- [TASK BRIEF]:
Each record must be repeated exactly as it stands.

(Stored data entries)
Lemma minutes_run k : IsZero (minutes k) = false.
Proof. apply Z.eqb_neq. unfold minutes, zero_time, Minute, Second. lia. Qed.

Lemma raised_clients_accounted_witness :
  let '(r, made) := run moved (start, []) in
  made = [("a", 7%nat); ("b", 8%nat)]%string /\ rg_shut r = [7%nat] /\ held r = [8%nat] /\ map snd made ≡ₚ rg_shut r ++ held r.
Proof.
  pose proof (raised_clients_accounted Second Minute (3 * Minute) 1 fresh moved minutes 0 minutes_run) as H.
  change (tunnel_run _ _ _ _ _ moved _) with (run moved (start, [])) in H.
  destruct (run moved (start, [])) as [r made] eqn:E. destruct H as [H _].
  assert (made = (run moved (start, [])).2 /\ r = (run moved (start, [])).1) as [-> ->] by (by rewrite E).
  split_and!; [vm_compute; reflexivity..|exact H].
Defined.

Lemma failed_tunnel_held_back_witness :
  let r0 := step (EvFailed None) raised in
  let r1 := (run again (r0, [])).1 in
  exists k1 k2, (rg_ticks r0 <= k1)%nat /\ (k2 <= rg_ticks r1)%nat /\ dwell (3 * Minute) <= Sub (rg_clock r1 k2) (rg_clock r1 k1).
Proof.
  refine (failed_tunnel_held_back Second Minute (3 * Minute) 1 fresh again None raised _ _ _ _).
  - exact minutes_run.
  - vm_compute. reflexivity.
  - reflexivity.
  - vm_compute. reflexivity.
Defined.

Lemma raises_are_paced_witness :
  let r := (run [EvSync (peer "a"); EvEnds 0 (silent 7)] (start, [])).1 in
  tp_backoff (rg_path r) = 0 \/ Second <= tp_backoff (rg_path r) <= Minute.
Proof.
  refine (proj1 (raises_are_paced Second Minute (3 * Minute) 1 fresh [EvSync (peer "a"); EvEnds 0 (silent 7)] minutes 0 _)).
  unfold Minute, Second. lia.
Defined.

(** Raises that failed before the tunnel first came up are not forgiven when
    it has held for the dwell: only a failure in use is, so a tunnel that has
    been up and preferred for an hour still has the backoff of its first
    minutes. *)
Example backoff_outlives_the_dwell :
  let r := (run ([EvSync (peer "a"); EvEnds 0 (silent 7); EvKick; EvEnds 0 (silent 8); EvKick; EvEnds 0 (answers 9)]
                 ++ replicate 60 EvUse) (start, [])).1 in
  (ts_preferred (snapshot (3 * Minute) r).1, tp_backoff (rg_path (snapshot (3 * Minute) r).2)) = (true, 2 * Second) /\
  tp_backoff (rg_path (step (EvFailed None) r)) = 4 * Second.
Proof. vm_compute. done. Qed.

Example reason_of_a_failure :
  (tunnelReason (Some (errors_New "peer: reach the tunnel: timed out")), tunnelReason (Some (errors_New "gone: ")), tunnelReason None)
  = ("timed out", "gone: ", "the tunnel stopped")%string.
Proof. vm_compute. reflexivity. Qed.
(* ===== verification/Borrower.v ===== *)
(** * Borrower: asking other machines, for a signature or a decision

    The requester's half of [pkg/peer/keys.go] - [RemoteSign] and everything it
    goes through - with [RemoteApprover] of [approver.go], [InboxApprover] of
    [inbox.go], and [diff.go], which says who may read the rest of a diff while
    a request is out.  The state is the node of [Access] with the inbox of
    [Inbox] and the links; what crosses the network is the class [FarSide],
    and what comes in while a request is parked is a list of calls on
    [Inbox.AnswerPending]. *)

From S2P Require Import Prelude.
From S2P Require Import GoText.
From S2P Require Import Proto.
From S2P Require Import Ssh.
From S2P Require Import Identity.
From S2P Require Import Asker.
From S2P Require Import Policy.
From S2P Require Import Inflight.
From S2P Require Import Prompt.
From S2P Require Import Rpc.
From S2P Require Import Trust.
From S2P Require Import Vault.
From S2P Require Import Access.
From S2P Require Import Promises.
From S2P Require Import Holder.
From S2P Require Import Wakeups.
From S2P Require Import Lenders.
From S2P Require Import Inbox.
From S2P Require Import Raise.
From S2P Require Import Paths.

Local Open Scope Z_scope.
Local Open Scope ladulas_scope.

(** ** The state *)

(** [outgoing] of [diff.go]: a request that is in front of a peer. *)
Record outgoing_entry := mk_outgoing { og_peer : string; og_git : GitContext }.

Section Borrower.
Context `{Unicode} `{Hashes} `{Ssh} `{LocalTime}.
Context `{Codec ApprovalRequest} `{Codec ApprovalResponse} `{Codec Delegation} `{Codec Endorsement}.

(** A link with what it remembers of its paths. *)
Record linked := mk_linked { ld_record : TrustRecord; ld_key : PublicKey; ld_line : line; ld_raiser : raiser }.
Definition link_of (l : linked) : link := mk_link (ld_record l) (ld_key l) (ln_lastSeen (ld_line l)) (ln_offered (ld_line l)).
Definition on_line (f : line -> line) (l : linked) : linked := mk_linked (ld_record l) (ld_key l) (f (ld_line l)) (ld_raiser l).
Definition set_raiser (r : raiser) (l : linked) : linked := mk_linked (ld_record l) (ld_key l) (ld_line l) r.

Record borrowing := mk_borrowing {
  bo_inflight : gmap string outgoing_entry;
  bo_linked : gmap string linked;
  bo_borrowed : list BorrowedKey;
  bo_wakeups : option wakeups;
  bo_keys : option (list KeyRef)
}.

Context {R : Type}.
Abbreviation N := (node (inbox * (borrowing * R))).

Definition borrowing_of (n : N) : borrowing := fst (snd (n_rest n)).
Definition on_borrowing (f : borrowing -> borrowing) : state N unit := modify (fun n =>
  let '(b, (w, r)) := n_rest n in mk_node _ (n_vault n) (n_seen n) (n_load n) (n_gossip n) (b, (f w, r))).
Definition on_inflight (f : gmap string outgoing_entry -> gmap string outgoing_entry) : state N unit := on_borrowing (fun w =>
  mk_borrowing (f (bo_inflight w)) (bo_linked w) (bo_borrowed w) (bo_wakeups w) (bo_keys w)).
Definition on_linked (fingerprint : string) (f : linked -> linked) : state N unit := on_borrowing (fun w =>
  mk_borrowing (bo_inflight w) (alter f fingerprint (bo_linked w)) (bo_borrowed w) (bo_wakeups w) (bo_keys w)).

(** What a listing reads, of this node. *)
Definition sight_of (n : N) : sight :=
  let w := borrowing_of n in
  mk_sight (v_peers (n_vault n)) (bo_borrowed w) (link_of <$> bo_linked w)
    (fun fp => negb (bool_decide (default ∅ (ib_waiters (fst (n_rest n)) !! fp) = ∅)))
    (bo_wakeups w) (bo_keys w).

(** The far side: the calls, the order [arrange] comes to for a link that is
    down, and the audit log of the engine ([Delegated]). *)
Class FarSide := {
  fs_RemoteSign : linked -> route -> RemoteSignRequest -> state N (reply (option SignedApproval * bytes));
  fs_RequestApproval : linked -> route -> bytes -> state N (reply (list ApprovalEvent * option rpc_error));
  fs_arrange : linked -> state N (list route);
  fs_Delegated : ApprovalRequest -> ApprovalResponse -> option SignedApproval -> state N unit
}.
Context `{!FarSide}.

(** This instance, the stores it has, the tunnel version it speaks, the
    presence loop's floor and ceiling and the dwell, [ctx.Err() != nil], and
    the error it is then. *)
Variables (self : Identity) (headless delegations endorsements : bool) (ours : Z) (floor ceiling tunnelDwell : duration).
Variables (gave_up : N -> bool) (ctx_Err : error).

- [SOLUTION BELOW]:
Lemma minutes_run k : IsZero (minutes k) = false.
Proof. apply Z.eqb_neq. unfold minutes, zero_time, Minute, Second. lia. Qed.

Lemma raised_clients_accounted_witness :
  let '(r, made) := run moved (start, []) in
  made = [("a", 7%nat); ("b", 8%nat)]%string /\ rg_shut r = [7%nat] /\ held r = [8%nat] /\ map snd made ≡ₚ rg_shut r ++ held r.
Proof.
  pose proof (raised_clients_accounted Second Minute (3 * Minute) 1 fresh moved minutes 0 minutes_run) as H.
  change (tunnel_run _ _ _ _ _ moved _) with (run moved (start, [])) in H.
  destruct (run moved (start, [])) as [r made] eqn:E. destruct H as [H _].
  assert (made = (run moved (start, [])).2 /\ r = (run moved (start, [])).1) as [-> ->] by (by rewrite E).
  split_and!; [vm_compute; reflexivity..|exact H].
Defined.

Lemma failed_tunnel_held_back_witness :
  let r0 := step (EvFailed None) raised in
  let r1 := (run again (r0, [])).1 in
  exists k1 k2, (rg_ticks r0 <= k1)%nat /\ (k2 <= rg_ticks r1)%nat /\ dwell (3 * Minute) <= Sub (rg_clock r1 k2) (rg_clock r1 k1).
Proof.
  refine (failed_tunnel_held_back Second Minute (3 * Minute) 1 fresh again None raised _ _ _ _).
  - exact minutes_run.
  - vm_compute. reflexivity.
  - reflexivity.
  - vm_compute. reflexivity.
Defined.

Lemma raises_are_paced_witness :
  let r := (run [EvSync (peer "a"); EvEnds 0 (silent 7)] (start, [])).1 in
  tp_backoff (rg_path r) = 0 \/ Second <= tp_backoff (rg_path r) <= Minute.
Proof.
  refine (proj1 (raises_are_paced Second Minute (3 * Minute) 1 fresh [EvSync (peer "a"); EvEnds 0 (silent 7)] minutes 0 _)).
  unfold Minute, Second. lia.
Defined.

(** Raises that failed before the tunnel first came up are not forgiven when
    it has held for the dwell: only a failure in use is, so a tunnel that has
    been up and preferred for an hour still has the backoff of its first
    minutes. *)
Example backoff_outlives_the_dwell :
  let r := (run ([EvSync (peer "a"); EvEnds 0 (silent 7); EvKick; EvEnds 0 (silent 8); EvKick; EvEnds 0 (answers 9)]
                 ++ replicate 60 EvUse) (start, [])).1 in
  (ts_preferred (snapshot (3 * Minute) r).1, tp_backoff (rg_path (snapshot (3 * Minute) r).2)) = (true, 2 * Second) /\
  tp_backoff (rg_path (step (EvFailed None) r)) = 4 * Second.
Proof. vm_compute. done. Qed.

Example reason_of_a_failure :
  (tunnelReason (Some (errors_New "peer: reach the tunnel: timed out")), tunnelReason (Some (errors_New "gone: ")), tunnelReason None)
  = ("timed out", "gone: ", "the tunnel stopped")%string.
Proof. vm_compute. reflexivity. Qed.
(* ===== verification/Borrower.v ===== *)
(** * Borrower: asking other machines, for a signature or a decision

    The requester's half of [pkg/peer/keys.go] - [RemoteSign] and everything it
    goes through - with [RemoteApprover] of [approver.go], [InboxApprover] of
    [inbox.go], and [diff.go], which says who may read the rest of a diff while
    a request is out.  The state is the node of [Access] with the inbox of
    [Inbox] and the links; what crosses the network is the class [FarSide],
    and what comes in while a request is parked is a list of calls on
    [Inbox.AnswerPending]. *)

From S2P Require Import Prelude.
From S2P Require Import GoText.
From S2P Require Import Proto.
From S2P Require Import Ssh.
From S2P Require Import Identity.
From S2P Require Import Asker.
From S2P Require Import Policy.
From S2P Require Import Inflight.
From S2P Require Import Prompt.
From S2P Require Import Rpc.
From S2P Require Import Trust.
From S2P Require Import Vault.
From S2P Require Import Access.
From S2P Require Import Promises.
From S2P Require Import Holder.
From S2P Require Import Wakeups.
From S2P Require Import Lenders.
From S2P Require Import Inbox.
From S2P Require Import Raise.
From S2P Require Import Paths.

Local Open Scope Z_scope.
Local Open Scope ladulas_scope.

(** ** The state *)

(** [outgoing] of [diff.go]: a request that is in front of a peer. *)
Record outgoing_entry := mk_outgoing { og_peer : string; og_git : GitContext }.

Section Borrower.
Context `{Unicode} `{Hashes} `{Ssh} `{LocalTime}.
Context `{Codec ApprovalRequest} `{Codec ApprovalResponse} `{Codec Delegation} `{Codec Endorsement}.

(** A link with what it remembers of its paths. *)
Record linked := mk_linked { ld_record : TrustRecord; ld_key : PublicKey; ld_line : line; ld_raiser : raiser }.
Definition link_of (l : linked) : link := mk_link (ld_record l) (ld_key l) (ln_lastSeen (ld_line l)) (ln_offered (ld_line l)).
Definition on_line (f : line -> line) (l : linked) : linked := mk_linked (ld_record l) (ld_key l) (f (ld_line l)) (ld_raiser l).
Definition set_raiser (r : raiser) (l : linked) : linked := mk_linked (ld_record l) (ld_key l) (ld_line l) r.

Record borrowing := mk_borrowing {
  bo_inflight : gmap string outgoing_entry;
  bo_linked : gmap string linked;
  bo_borrowed : list BorrowedKey;
  bo_wakeups : option wakeups;
  bo_keys : option (list KeyRef)
}.

Context {R : Type}.
Abbreviation N := (node (inbox * (borrowing * R))).

Definition borrowing_of (n : N) : borrowing := fst (snd (n_rest n)).
Definition on_borrowing (f : borrowing -> borrowing) : state N unit := modify (fun n =>
  let '(b, (w, r)) := n_rest n in mk_node _ (n_vault n) (n_seen n) (n_load n) (n_gossip n) (b, (f w, r))).
Definition on_inflight (f : gmap string outgoing_entry -> gmap string outgoing_entry) : state N unit := on_borrowing (fun w =>
  mk_borrowing (f (bo_inflight w)) (bo_linked w) (bo_borrowed w) (bo_wakeups w) (bo_keys w)).
Definition on_linked (fingerprint : string) (f : linked -> linked) : state N unit := on_borrowing (fun w =>
  mk_borrowing (bo_inflight w) (alter f fingerprint (bo_linked w)) (bo_borrowed w) (bo_wakeups w) (bo_keys w)).

(** What a listing reads, of this node. *)
Definition sight_of (n : N) : sight :=
  let w := borrowing_of n in
  mk_sight (v_peers (n_vault n)) (bo_borrowed w) (link_of <$> bo_linked w)
    (fun fp => negb (bool_decide (default ∅ (ib_waiters (fst (n_rest n)) !! fp) = ∅)))
    (bo_wakeups w) (bo_keys w).

(** The far side: the calls, the order [arrange] comes to for a link that is
    down, and the audit log of the engine ([Delegated]). *)
Class FarSide := {
  fs_RemoteSign : linked -> route -> RemoteSignRequest -> state N (reply (option SignedApproval * bytes));
  fs_RequestApproval : linked -> route -> bytes -> state N (reply (list ApprovalEvent * option rpc_error));
  fs_arrange : linked -> state N (list route);
  fs_Delegated : ApprovalRequest -> ApprovalResponse -> option SignedApproval -> state N unit
}.
Context `{!FarSide}.

(** This instance, the stores it has, the tunnel version it speaks, the
    presence loop's floor and ceiling and the dwell, [ctx.Err() != nil], and
    the error it is then. *)
Variables (self : Identity) (headless delegations endorsements : bool) (ours : Z) (floor ceiling tunnelDwell : duration).
Variables (gave_up : N -> bool) (ctx_Err : error).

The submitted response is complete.